BEGIN Records for this task

Definition indexClause_step (st : bytes * nat) : run (option (bytes * nat)) :=
  let (result, searchPos) := st in
  upperPart <~~ slice_from result searchPos;
  match find_index_keyword (toUpper upperPart) with
  | None => Ret None
  | Some (k, keywordLen) =>
      let keywordIdx := (searchPos + k)%nat in
      let skip := Ret (Some (result, (keywordIdx + keywordLen)%nat)) in
      let cut start :=
        x <~~ cut_index_clause result start (keywordIdx + keywordLen);
        match x with None => skip | Some st' => Ret (Some st') end in
      if isInString result keywordIdx then skip
      else
        u <~~ unique_before result keywordIdx;
        match u with
        | Some start => cut start
        | None =>
            if ((0 <? keywordIdx)%nat
                && holds_at (fun c => isAlphanumeric c || (c =? cBacktick)) result (keywordIdx - 1))
               || holds_at isAlphanumeric result (keywordIdx + keywordLen)
            then skip
            else cut keywordIdx
        end
  end.

Definition removeIndexClauses (fuel : nat) (sql : bytes) : run bytes :=
  if negb (Contains (toUpper sql) (str "CREATE TABLE")) then Ret sql
  else st <~~ iter_loop fuel indexClause_step (sql, O); Ret st.1.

END Records for this task

Problem statement:
Within the data above, count the lines that contain the string "then"; the reply is the number alone.

Response area:
3